Krajcberg em meio à queimada em Juruena (MT), em 1984 Foto: Sepp Baendereck

Cosendey lembra que, na década de 1980, Krajcberg passou a ficar realmente impactado pela devastação das queimadas e do extrativismo. “O trabalho dele começou a ganhar cada vez mais esse
caráter de denúncia, trazendo os troncos queimados, as fotografias que ele fazia de queimadas”, lembra a curadora. “No final dos anos 1990, ele se dizia um ambientalista, e não um artista. E, de fato, passou a vociferar, com seus gestos largos, a sua indisciplinada raiva, contra a destruição da natureza, tornando-se uma figurinha carimbada em eventos ambientalistas mundo afora”, completa Meirelles. “Frans era um provocador permanente. Nunca baixava a guarda, sempre obrigando a nos
posicionarmos perante tudo e todos.” O autor, filho de um fazendeiro e de um colonizador da Amazônia, credita ao artista a sua guinada em direção ao ativismo socioambiental.
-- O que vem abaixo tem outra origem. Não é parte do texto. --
(** * Simple-Bank: the transaction executor and the money transfer

    A shallow embedding of [db/sqlc/store.go]: [execTx] and [TransferTx],
    run against an in-memory model of the SQL store.  Go functions that
    return [(T, error)] return a pair [(T, option error)] here ([None] is
    Go's [nil]); the database and the variables captured by a closure are
    threaded through explicitly. *)

From Stdlib Require Import ZArith Lia List.
From stdpp Require Import base gmap strings list.

Open Scope Z_scope.

(** ** int64 arithmetic

    Go's [int64] is a 64-bit two's-complement integer: it is a [Z] in the
    range of [in_int64], and [+], [-] and unary [-] wrap around. *)

Definition MinInt64 : Z := - 2 ^ 63.
Definition MaxInt64 : Z := 2 ^ 63 - 1.

Definition in_int64 (z : Z) : Prop := MinInt64 <= z <= MaxInt64.

Definition wrap64 (z : Z) : Z := (z + 2 ^ 63) mod 2 ^ 64 - 2 ^ 63.

Definition add64 (a b : Z) : Z := wrap64 (a + b).
Definition sub64 (a b : Z) : Z := wrap64 (a - b).
Definition neg64 (a : Z) : Z := wrap64 (- a).

(** ** Errors

    An [error] is one of the values the code can meet: the two sentinels of
    [database/sql], an error coming from the driver, and the value built by
    [fmt.Errorf].  [Error] is the method of Go's [error] interface. *)

Inductive error : Type :=
| ErrNoRows
| ErrTxDone
| ErrDriver (msg : string)
| ErrorString (msg : string).

Definition Error (e : error) : string :=
  match e with
  | ErrNoRows => "sql: no rows in result set"
  | ErrTxDone => "sql: transaction has already been committed or rolled back"
  | ErrDriver msg => msg
  | ErrorString msg => msg
  end.

(** [fmt.Errorf("tx err: %v, rb err: %v", err, rbErr)]: the verb [%v]
    prints an error through its [Error] method, and without [%w] the
    result is a plain error string. *)
Definition Errorf_tx_rb (err rbErr : error) : error :=
  ErrorString ("tx err: " +:+ Error err +:+ ", rb err: " +:+ Error rbErr).

(** [substring_of s t]: [s] occurs in [t]. *)
Definition substring_of (s t : string) : Prop :=
  exists pre post, t = pre +:+ s +:+ post.

(** ** Rows and query parameters *)

(** Modelled from the spec: the row types [Account], [Entry] and [Transfer]
    are declared in the generated [models.go], which is not among the
    sources.  The fields are those of the spec's data model; creation
    times are wall-clock values and are left out. *)
Module Account.
Record t : Type := mk { ID : Z; Owner : string; Balance : Z; Currency : string }.
Definition zero : t := mk 0 EmptyString 0 EmptyString.
Definition with_Balance (b : Z) (a : t) : t := mk (ID a) (Owner a) b (Currency a).
End Account.

Module Entry.
Record t : Type := mk { AccountID : Z; Amount : Z }.
Definition zero : t := mk 0 0.
End Entry.

Module Transfer.
Record t : Type := mk { FromAccountID : Z; ToAccountID : Z; Amount : Z }.
Definition zero : t := mk 0 0 0.
End Transfer.

(** Modelled from the spec: the parameter structs of the generated query
    methods, with the fields [TransferTx] fills in. *)
Module CreateTransferParams.
Record t : Type := mk { FromAccountID : Z; ToAccountID : Z; Amount : Z }.
End CreateTransferParams.

Module CreateEntryParams.
Record t : Type := mk { AccountID : Z; Amount : Z }.
End CreateEntryParams.

Module UpdateAccountParams.
Record t : Type := mk { ID : Z; Balance : Z }.
End UpdateAccountParams.

(** ** The store *)

Record Tables : Type := mkTables {
  accounts : gmap Z Account.t;
  entries : list Entry.t;
  transfers : list Transfer.t
}.

Definition find_account (id : Z) (t : Tables) : option Account.t := accounts t !! id.

Definition put_account (id : Z) (a : Account.t) (t : Tables) : Tables :=
  mkTables (<[id := a]> (accounts t)) (entries t) (transfers t).

Definition add_entry (e : Entry.t) (t : Tables) : Tables :=
  mkTables (accounts t) (entries t ++ [e]) (transfers t).

Definition add_transfer (x : Transfer.t) (t : Tables) : Tables :=
  mkTables (accounts t) (entries t) (transfers t ++ [x]).

Inductive Stmt : Type :=
| createTransfer (arg : CreateTransferParams.t)
| createEntry (arg : CreateEntryParams.t)
| getAccount (id : Z)
| updateAccount (arg : UpdateAccountParams.t).

Inductive Call : Type :=
| CBegin
| CCommit
| CRollback
| CStmt (s : Stmt).

(** What the store has been asked to do, with the outcome of each call. *)
Definition Event : Type := Call * option error.

(** *** database/sql handles *)

Inductive sqlDB : Type := TheDB.
Inductive sqlTx : Type := TheTx.

(** The [DBTX] interface of the generated code: a connection or a
    transaction. *)
Inductive DBTX : Type :=
| OnDB (d : sqlDB)
| OnTx (tx : sqlTx).

(** The world a transfer runs in.  [committed] is what every observer of
    the store sees; [pending] is the working copy of the open transaction;
    [script] injects failures: each call to the driver consumes its head,
    and [Some e] there makes that call fail with [e] (an exhausted script
    injects nothing); [log] records the calls in the order they were made;
    [stdout] collects what [fmt.Println] prints; [sent] records every
    statement with the handle it was sent through; [failed_commit_lands]
    is the store's answer to what the code cannot know: whether a commit
    that reports an error has installed the writes all the same. *)
Record World : Type := mkWorld {
  committed : Tables;
  pending : option Tables;
  script : list (option error);
  log : list Event;
  stdout : list string;
  sent : list (DBTX * Stmt);
  failed_commit_lands : bool
}.

Definition set_committed (t : Tables) (w : World) : World :=
  mkWorld t (pending w) (script w) (log w) (stdout w) (sent w) (failed_commit_lands w).
Definition set_pending (p : option Tables) (w : World) : World :=
  mkWorld (committed w) p (script w) (log w) (stdout w) (sent w) (failed_commit_lands w).
Definition set_script (s : list (option error)) (w : World) : World :=
  mkWorld (committed w) (pending w) s (log w) (stdout w) (sent w) (failed_commit_lands w).
Definition record (ev : Event) (w : World) : World :=
  mkWorld (committed w) (pending w) (script w) (log w ++ [ev]) (stdout w) (sent w)
          (failed_commit_lands w).
Definition print (line : string) (w : World) : World :=
  mkWorld (committed w) (pending w) (script w) (log w) (stdout w ++ [line]) (sent w)
          (failed_commit_lands w).
Definition send (d : DBTX) (s : Stmt) (w : World) : World :=
  mkWorld (committed w) (pending w) (script w) (log w) (stdout w) (sent w ++ [(d, s)])
          (failed_commit_lands w).

Definition next_fault (w : World) : option error * World :=
  (hd None (script w), set_script (tl (script w)) w).

(** The events recorded between two worlds. *)
Definition events_since (w w' : World) : list Event :=
  drop (length (log w)) (log w').

(** The statements sent between two worlds, each with its handle. *)
Definition sent_since (w w' : World) : list (DBTX * Stmt) :=
  drop (length (sent w)) (sent w').

(** [context.Context]: only the value stored under [txKey] is read. *)
Record Context : Type := mkContext { tx_name : option string }.

Inductive ctxKey : Type := txKey.
Lemma attack_ratio_indicator (s : session) (now : clock) :
  In HIGH_ATTACK_RATIO (_detect_risk_patterns s now)
  <-> MIN_QUERIES_FOR_ANALYSIS <= query_count s
      /\ PrimFloat.ltb HIGH_ATTACK_RATIO_ (true_div (flagged_queries s) (query_count s))
         = true.
Proof.
  unfold _detect_risk_patterns. rewrite !in_app_iff.
  destruct (Nat.leb_spec MIN_QUERIES_FOR_ANALYSIS (query_count s)) as [Hq|Hq];
    [destruct (PrimFloat.ltb HIGH_ATTACK_RATIO_
                 (true_div (flagged_queries s) (query_count s)))|].
  - split; [auto|]. intros _. right. left. now left.
  - split; [|intros [_ H]; discriminate]. intros Hin.
    repeat match type of Hin with
           | _ \/ _ => destruct Hin as [Hin|Hin]
           | In _ (if ?b then _ else _) => destruct b
           | In _ [_] => destruct Hin as [Hin|[]]; discriminate
           | In _ [] => destruct Hin
           end.
  - split; [|lia]. intros Hin.
    repeat match type of Hin with
           | _ \/ _ => destruct Hin as [Hin|Hin]
           | In _ (if ?b then _ else _) => destruct b
           | In _ [_] => destruct Hin as [Hin|[]]; discriminate
           | In _ [] => destruct Hin
           end.
Qed.

(** X22. For sessions of up to 1000 queries the test of the attack
    ratio against 0.4 is exact: HIGH_ATTACK_RATIO is raised exactly
    when the session has five queries or more and more than two
    fifths of them were flagged. *)
Theorem attack_ratio_test_is_exact (s : session) (now : clock) :
  flagged_queries s <= query_count s ->
  query_count s <= 1000 ->
  (In HIGH_ATTACK_RATIO (_detect_risk_patterns s now)
   <-> 5 <= query_count s /\ 2 * query_count s < 5 * flagged_queries s).
Proof.
  intros Hf Hq. rewrite attack_ratio_indicator.
  unfold MIN_QUERIES_FOR_ANALYSIS, HIGH_ATTACK_RATIO_.
  destruct (Nat.le_gt_cases 5 (query_count s)) as [H5|H5]; [|lia].
  destruct (thresholds_exact (flagged_queries s) (query_count s)) as (_ & _ & E);
    [lia|exact Hf|].
  rewrite E. rewrite Nat.ltb_lt. tauto.
Qed.

(** The fifth query after [opening]: three of five are flagged. *)
Lemma attack_ratio_test_is_exact_witness :
  let s := worked_session (snd (run (__init__ 30) Scenario.opening))
             (Scenario.ask Scenario.session_a (5 * Scenario.second) Scenario.plain) in
  flagged_queries s <= query_count s
  /\ query_count s <= 1000
  /\ In HIGH_ATTACK_RATIO (_detect_risk_patterns s (fun _ => (5 * Scenario.second)%Z)).
Proof.
  intros s.
  assert (H1 : flagged_queries s <= query_count s) by (vm_compute; lia).
  assert (H2 : query_count s <= 1000) by (vm_compute; lia).
  split; [exact H1|]. split; [exact H2|].
  apply (proj2 (attack_ratio_test_is_exact s (fun _ => (5 * Scenario.second)%Z) H1 H2)).
  vm_compute. lia.
Defined.

(** *** No block without a rate limit before *)

Lemma run_snoc (m : monitor) (cs : list call) (c : call) :
  snd (run m (cs ++ [c])) = snd (step (snd (run m cs)) c).
Proof.
  revert m. induction cs as [|c0 cs IH]; intros m.
  - cbn [app]. rewrite run_cons. reflexivity.
  - rewrite <- app_comm_cons, !run_cons. cbn [snd]. apply IH.
Qed.

Lemma worked_session_rate_limited (m : monitor) (c : call) :
  rate_limited (worked_session m c) = true ->
  exists s0, user_sessions m !! call_session_id c = Some s0 /\ rate_limited s0 = true.
Proof.
  unfold worked_session, get_or_create.
  destruct (user_sessions (_cleanup_expired_sessions m _) !! _) as [s0|] eqn:E.
  - apply sweep_inv in E. destruct E as [E _]. intros H. exists s0. auto.
  - cbn. discriminate.
Qed.
Lemma columns_loop_fold (body : Z → Z → Z → Z → Game → Game) height
    xmin xmax zmin zmax g :
  for_range xmin xmax (λ x,
    for_range zmin zmax (λ z,
      let h := height x z in
      for_range 0 h (λ y, body x y z h))) g
  = foldl (λ g '(x, y, z), body x y z (height x z) g) g
          (terrain_cells height xmin xmax zmin zmax).
Proof.
  unfold terrain_cells, for_range. rewrite foldl_bind.
  apply foldl_ext_in. intros s x _. rewrite foldl_bind.
  apply foldl_ext_in. intros s' z _. cbv zeta. rewrite foldl_bind.
  apply foldl_ext_in. intros s'' y _. done.
Qed.

Lemma elem_of_terrain_cells height xmin xmax zmin zmax x y z :
  (x, y, z) ∈ terrain_cells height xmin xmax zmin zmax
  ↔ in_terrain height xmin xmax zmin zmax x y z.
Proof.
  unfold terrain_cells, in_terrain. rewrite list_elem_of_bind. split.
  - intros (x' & Hz & Hx). apply list_elem_of_bind in Hz as (z' & Hy & Hz).
    apply list_elem_of_bind in Hy as (y' & Hc & Hy).
    apply list_elem_of_singleton in Hc. injection Hc as -> -> ->.
    apply elem_of_seqZ in Hx, Hy, Hz. lia.
  - intros (Hx & Hz & Hy). exists x. split; [|apply elem_of_seqZ; lia].
    apply list_elem_of_bind. exists z. split; [|apply elem_of_seqZ; lia].
    apply list_elem_of_bind. exists y. split; [|apply elem_of_seqZ; lia].
    by apply list_elem_of_singleton.
Qed.

Lemma NoDup_terrain_cells height xmin xmax zmin zmax :
  NoDup (terrain_cells height xmin xmax zmin zmax).
Proof.
  unfold terrain_cells. apply NoDup_bind; [| |apply NoDup_seqZ].
  - intros x1 x2 c _ _ H1 H2.
    apply list_elem_of_bind in H1 as (z1 & H1 & _).
    apply list_elem_of_bind in H1 as (y1 & H1 & _).
    apply list_elem_of_bind in H2 as (z2 & H2 & _).
    apply list_elem_of_bind in H2 as (y2 & H2 & _).
    apply list_elem_of_singleton in H1, H2. congruence.
  - intros x _. apply NoDup_bind; [| |apply NoDup_seqZ].
    + intros z1 z2 c _ _ H1 H2.
      apply list_elem_of_bind in H1 as (y1 & H1 & _).
      apply list_elem_of_bind in H2 as (y2 & H2 & _).
      apply list_elem_of_singleton in H1, H2. congruence.
    + intros z _. apply NoDup_bind; [| |apply NoDup_seqZ].
      * intros y1 y2 c _ _ H1 H2.
        apply list_elem_of_singleton in H1, H2. congruence.
      * intros y _. apply NoDup_singleton.
Qed.

(** * Scene and world in agreement *)

Lemma on_grid_Qeq q q' :
  on_grid q → on_grid q' → Qeq_bool q q' = true → q = q'.
Proof.
  destruct q as [n d], q' as [n' d']. unfold on_grid. simpl.
  intros Hq Hq' E. apply Qeq_bool_iff in E. unfold Qeq in E. simpl in E.
  destruct Hq as [->|[-> Ho]], Hq' as [->|[-> Ho']].
  - f_equal. lia.
  - apply Z.odd_spec in Ho' as [m ->]. lia.
  - apply Z.odd_spec in Ho as [m ->]. lia.
  - f_equal. lia.
Qed.

Lemma Vector3_equals_grid a b :
  Vector3_on_grid a → Vector3_on_grid b → Vector3_equals a b = true → a = b.
Proof.
  destruct a as [ax ay az], b as [bx by' bz].
  intros (Hax & Hay & Haz) (Hbx & Hby & Hbz). unfold Vector3_equals. simpl in *.
  intros E. apply andb_true_iff in E as [E Ez].
  apply andb_true_iff in E as [Ex Ey].
  f_equal; by apply on_grid_Qeq.
Qed.

Lemma Vector3_of_Z_on_grid x y z : Vector3_on_grid (Vector3_of_Z x y z).
Proof. repeat split; by left. Qed.

Lemma Game_newPosition_on_grid point normal :
  Vector3_on_grid (Game.newPosition point normal).
Proof.
  repeat split; right; (split; [done|]); simpl;
    rewrite Z.odd_add, Z.odd_mul; simpl; by rewrite andb_false_r.
Qed.

Lemma on_grid_add_integer q n : on_grid q → Qden n = 1%positive → on_grid (q + n).
Proof.
  destruct q as [a d], n as [b e]. unfold on_grid. simpl. intros Hq ->.
  destruct Hq as [->|[-> Ho]].
  - by left.
  - right. split; [done|].
    rewrite Z.odd_add, !Z.odd_mul, Ho. simpl. by rewrite andb_false_r.
Qed.

Lemma Vector3_add_on_grid p n :
  Vector3_on_grid p → Vector3_integer n → Vector3_on_grid (Vector3_add p n).
Proof.
  intros (Hx & Hy & Hz) (Hnx & Hny & Hnz).
  repeat split; by apply on_grid_add_integer.
Qed.

Lemma shows_empty ud : shows ud ∅ [].
Proof.
  split; [constructor|]. split.
  - intros m Hm. by apply elem_of_nil in Hm.
  - intros k b Hk. by rewrite lookup_empty in Hk.
Qed.

Lemma shows_insert ud w children t p m :
  shows ud w children →
  w !! position_key p = None → Vector3_on_grid p →
  mesh_position m = p → material_color m = BLOCK_COLORS t →
  userData_block m = (if ud then Some (mkBlock t p) else None) →
  shows ud (<[position_key p := mkBlock t p]> w) (children ++ [m]).
Proof.
  intros (Hnd & Hm & Hw) Hfree Hgrid Hpos Hcol Hud.
  assert (Hkey : mesh_key m = position_key p) by (unfold mesh_key; by rewrite Hpos).
  assert (Hnew : ∀ m', m' ∈ children → mesh_key m' ≠ position_key p).
  { intros m' Hm' E. destruct (Hm m' Hm') as (_ & b & Hb & _).
    rewrite E, Hfree in Hb. done. }
  split; [|split].
  - rewrite fmap_app. apply NoDup_app. split; [done|]. split.
    + intros k Hk Hk'. simpl in Hk'. apply list_elem_of_singleton in Hk'.
      apply list_elem_of_fmap in Hk as (m' & -> & Hm').
      apply (Hnew m' Hm'). congruence.
    + simpl. apply NoDup_singleton.
  - intros m' Hm'. apply elem_of_app in Hm' as [Hm'|Hm'].
    + destruct (Hm m' Hm') as (Hg & b & Hb & Hrest). split; [done|].
      exists b. split; [|done]. rewrite lookup_insert_ne; [done|].
      intros E. by apply (Hnew m' Hm').
    + apply list_elem_of_singleton in Hm' as ->. rewrite Hpos. split; [done|].
      exists (mkBlock t p). rewrite Hkey, lookup_insert_eq. done.
  - intros k b Hk. apply lookup_insert_Some in Hk as [[<- <-]|[Hne Hk]].
    + exists m. split; [|done]. apply elem_of_app. right.
      by apply list_elem_of_singleton.
    + destruct (Hw k b Hk) as (m' & Hm' & Hk'). exists m'. split; [|done].
      apply elem_of_app. by left.
Qed.

Lemma remove_found_spec p children m0 :
  (∀ m, m ∈ children → Vector3_on_grid (mesh_position m)) →
  NoDup (mesh_key <$> children) → m0 ∈ children → mesh_position m0 = p →
  (∀ m, m ∈ remove_found p children
        ↔ m ∈ children ∧ mesh_key m ≠ position_key p)
  ∧ NoDup (mesh_key <$> remove_found p children)
  ∧ find_mesh p children ≠ None.
Proof.
  intros Hgrid Hnd Hm0 Hp.
  assert (Hpg : Vector3_on_grid p) by (rewrite <- Hp; by apply Hgrid).
  induction children as [|c children IH]; [by apply elem_of_nil in Hm0|].
  rewrite fmap_cons in Hnd. apply NoDup_cons in Hnd as [Hc Hnd].
  unfold find_mesh. simpl.
  destruct (Vector3_equals (mesh_position c) p) eqn:E.
  - apply Vector3_equals_grid in E;
      [|apply Hgrid, list_elem_of_here|done].
    assert (Hck : mesh_key c = position_key p) by (unfold mesh_key; by rewrite E).
    split; [|by split]. intros m. split.
    + intros Hm. split; [by apply list_elem_of_further|].
      intros Hk. apply Hc. rewrite Hck, <- Hk.
      apply list_elem_of_fmap. by exists m.
    + intros [Hm Hk]. apply elem_of_cons in Hm as [->|Hm]; [done|done].
  - assert (Hm0' : m0 ∈ children).
    { apply elem_of_cons in Hm0 as [->|Hm0]; [|done].
      rewrite Hp, Vector3_equals_refl in E. done. }
    destruct IH as (IH1 & IH2 & IH3); [|done|done|].
    { intros m Hm. apply Hgrid. by apply list_elem_of_further. }
    assert (Hck : mesh_key c ≠ position_key p).
    { intros Hk. apply Hc. rewrite Hk, <- Hp.
      apply list_elem_of_fmap. by exists m0. }
    split; [|split; [|done]].
    + intros m. rewrite !elem_of_cons, IH1. split.
      * intros [->|[Hm Hk]]; [split; [by left|done]|split; [by right|done]].
      * intros [[->|Hm] Hk]; [by left|by right].
    + rewrite fmap_cons. apply NoDup_cons. split; [|done].
      intros Hin. apply Hc. apply list_elem_of_fmap in Hin as (m & Hk & Hm).
      apply IH1 in Hm as [Hm _]. apply list_elem_of_fmap. by exists m.
Qed.

Lemma shows_remove ud w children m0 :
  shows ud w children → m0 ∈ children →
  shows ud (delete (mesh_key m0) w) (remove_found (mesh_position m0) children).
Proof.
  intros (Hnd & Hm & Hw) Hm0.
  destruct (remove_found_spec (mesh_position m0) children m0)
    as (Hin & Hnd' & _); [by intros m Hm'; apply (Hm m Hm')|done|done|done|].
  fold (mesh_key m0) in Hin.
  split; [done|]. split.
  - intros m Hm'. apply Hin in Hm' as [Hm' Hk].
    destruct (Hm m Hm') as (Hg & b & Hb & Hrest). split; [done|].
    exists b. split; [|done]. by rewrite lookup_delete_ne.
  - intros k b Hk. apply lookup_delete_Some in Hk as [Hne Hk].
    destruct (Hw k b Hk) as (m & Hm' & Hk'). exists m. split; [|done].
    apply Hin. split; [done|congruence].
Qed.

Lemma shows_size ud w children :
  shows ud w children → length children = size w.
Proof.
  intros (Hnd & Hm & Hw).
  assert (Hdom : dom w = list_to_set (C := gset string) (mesh_key <$> children)).
  { apply set_eq. intros k. rewrite elem_of_dom, elem_of_list_to_set. split.
    - intros [b Hb]. destruct (Hw k b Hb) as (m & Hm' & <-).
      apply list_elem_of_fmap. by exists m.
    - intros Hk. apply list_elem_of_fmap in Hk as (m & -> & Hm').
      destruct (Hm m Hm') as (_ & b & Hb & _). by exists b. }
  rewrite <- size_dom, Hdom, size_list_to_set by done.
  by rewrite length_fmap.
Qed.

Local Open Scope list_scope.

Section TerrainFold.
Context (ud : bool) (classify : Z → Z → BlockType) (height : Z → Z → Z).
Context (body : Z → Z → Z → Z → Game → Game) (mesh_of : Z * Z * Z → Mesh).
Hypothesis body_world : ∀ x y z h g,
  worldRef (body x y z h g)
  = <[key_of_Z x y z := mkBlock (classify y h) (Vector3_of_Z x y z)]>
      (worldRef g).
Hypothesis body_group : ∀ x y z g children,
  blocksGroupRef g = Some children →
  blocksGroupRef (body x y z (height x z) g)
  = Some (children ++ [mesh_of (x, y, z)]).
Hypothesis mesh_of_position : ∀ x y z,
  mesh_position (mesh_of (x, y, z)) = Vector3_of_Z x y z.
Hypothesis mesh_of_color : ∀ x y z,
  material_color (mesh_of (x, y, z)) = BLOCK_COLORS (classify y (height x z)).
Hypothesis mesh_of_userData : ∀ x y z,
  userData_block (mesh_of (x, y, z))
  = (if ud then Some (mkBlock (classify y (height x z)) (Vector3_of_Z x y z))
     else None).

Lemma fold_cells_group cells g children :
  blocksGroupRef g = Some children →
  blocksGroupRef (foldl (λ g '(x, y, z), body x y z (height x z) g) g cells)
  = Some (children ++ (mesh_of <$> cells)).
Proof.
  revert g children. induction cells as [|[[x y] z] cells IH];
    intros g children Hg; simpl.
  - by rewrite app_nil_r.
  - rewrite (IH _ (children ++ [mesh_of (x, y, z)])) by by apply body_group.
    by rewrite <- app_assoc.
Qed.

Lemma fold_cells_shows cells g children :
  NoDup cells →
  (∀ x y z, (x, y, z) ∈ cells → worldRef g !! key_of_Z x y z = None) →
  blocksGroupRef g = Some children →
  shows ud (worldRef g) children →
  shows ud
    (worldRef (foldl (λ g '(x, y, z), body x y z (height x z) g) g cells))
    (children ++ (mesh_of <$> cells)).
Proof.
  revert g children. induction cells as [|[[x y] z] cells IH];
    intros g children Hnd Hfree Hg Hs.
  - rewrite fmap_nil, app_nil_r. done.
  - apply NoDup_cons in Hnd as [Hc Hnd].
    rewrite fmap_cons, (cons_middle (mesh_of (x, y, z)) children), app_assoc.
    cbn [foldl].
    apply IH; [done| |by apply body_group|].
    + intros x' y' z' Hin. rewrite body_world, lookup_insert_ne.
      * apply Hfree. by apply list_elem_of_further.
      * intros E. apply key_of_Z_inj in E as (-> & -> & ->). done.
    + rewrite body_world.
      apply (shows_insert ud (worldRef g) children
               (classify y (height x z)) (Vector3_of_Z x y z)); auto.
      * apply Hfree, list_elem_of_here.
      * apply Vector3_of_Z_on_grid.
Qed.
End TerrainFold.

Lemma blocksGroupRef_Game_placeTerrainBlock x y z h g children :
  blocksGroupRef g = Some children →
  blocksGroupRef (Game.placeTerrainBlock x y z h g)
  = Some (children ++
            [mkMesh (BLOCK_COLORS (Game.blockTypeAt y h)) (Vector3_of_Z x y z) None]).
Proof.
  intros Hg. unfold Game.placeTerrainBlock, group_add. simpl. by rewrite Hg.
Qed.

Lemma blocksGroupRef_Part000_placeTerrainBlock x y z h g children :
  blocksGroupRef g = Some children →
  blocksGroupRef (Part000.placeTerrainBlock x y z h g)
  = Some (children ++
            [mkMesh (BLOCK_COLORS (Part000.blockTypeAt y h)) (Vector3_of_Z x y z)
                    (Some (mkBlock (Part000.blockTypeAt y h) (Vector3_of_Z x y z)))]).
Proof.
  intros Hg.
  unfold Part000.placeTerrainBlock, Part000.createBlockMesh, group_add.
  simpl. by rewrite Hg.
Qed.

Lemma Game_generateTerrainWith_scene height xmin xmax zmin zmax g :
  is_Some (blocksGroupRef g) →
  let g' := Game.generateTerrainWith height xmin xmax zmin zmax g in
  let meshes :=
    Game_terrain_mesh height <$> terrain_cells height xmin xmax zmin zmax in
  blocksGroupRef g' = Some meshes ∧ shows false (worldRef g') meshes.
Proof.
  intros [c Hc] g' meshes. unfold g', Game.generateTerrainWith. rewrite Hc.
  rewrite (columns_loop_fold Game.placeTerrainBlock).
  assert (Hgrp : ∀ x y z g children,
    blocksGroupRef g = Some children →
    blocksGroupRef (Game.placeTerrainBlock x y z (height x z) g)
    = Some (children ++ [Game_terrain_mesh height (x, y, z)])).
  { intros. by apply blocksGroupRef_Game_placeTerrainBlock. }
  assert (Hwld : ∀ x y z h g,
    worldRef (Game.placeTerrainBlock x y z h g)
    = <[key_of_Z x y z := mkBlock (Game.blockTypeAt y h) (Vector3_of_Z x y z)]>
        (worldRef g)).
  { intros. unfold Game.placeTerrainBlock.
    by rewrite ?worldRef_group_add, ?worldRef_Part000_createBlockMesh. }
  split.
  - by rewrite (fold_cells_group height Game.placeTerrainBlock
                  (Game_terrain_mesh height) Hgrp _ _ []).
  - apply (fold_cells_shows false Game.blockTypeAt height
             Game.placeTerrainBlock (Game_terrain_mesh height)
             Hwld Hgrp) with (children := []); try done.
    + apply NoDup_terrain_cells.
    + apply shows_empty.
Qed.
“No final dos anos 1990, ele (Krajcberg) se dizia um ambientalista, e não um artista” João Meirelles

Para Walter Salles, que dirigiu o documentário Krajcberg: o Poeta dos Vestígios (1987), não havia distância entre o que o artista pensava e dizia e o modo como agia, como escreveu para a Folha de S.Paulo, em 2017, ano da morte do artista, aos 96 anos. “Ele foi a maior influência que tive. Sem
ele, não haveria Socorro Nobre ou Central do Brasil”, escreveu no mesmo texto. O curta documental, de 1996, traz a história de uma detenta em Salvador que se identifica com a trajetória de Krajcberg e escreve uma carta ao artista, além do posterior encontro entre os dois. Maria do Socorro, que escrevia cartas na prisão para outras encarceradas, inspirou a protagonista de Central do Brasil, dirigido por Salles e lançado dois anos depois.

Cosendey enfatiza a atualidade da obra de Krajcberg. “Ele já reforçava a importância de a gente olhar para isso (a crise ambiental) antes que se tornasse ir reversível. E estamos falando de uma obra
de quase 40 anos atrás. Falava muito do grito: ‘A natureza não pode gritar, mas a minha arte pode’.” Em tristes tempos de urgência climática, Krajcberg se mostra mais atual do que nunca.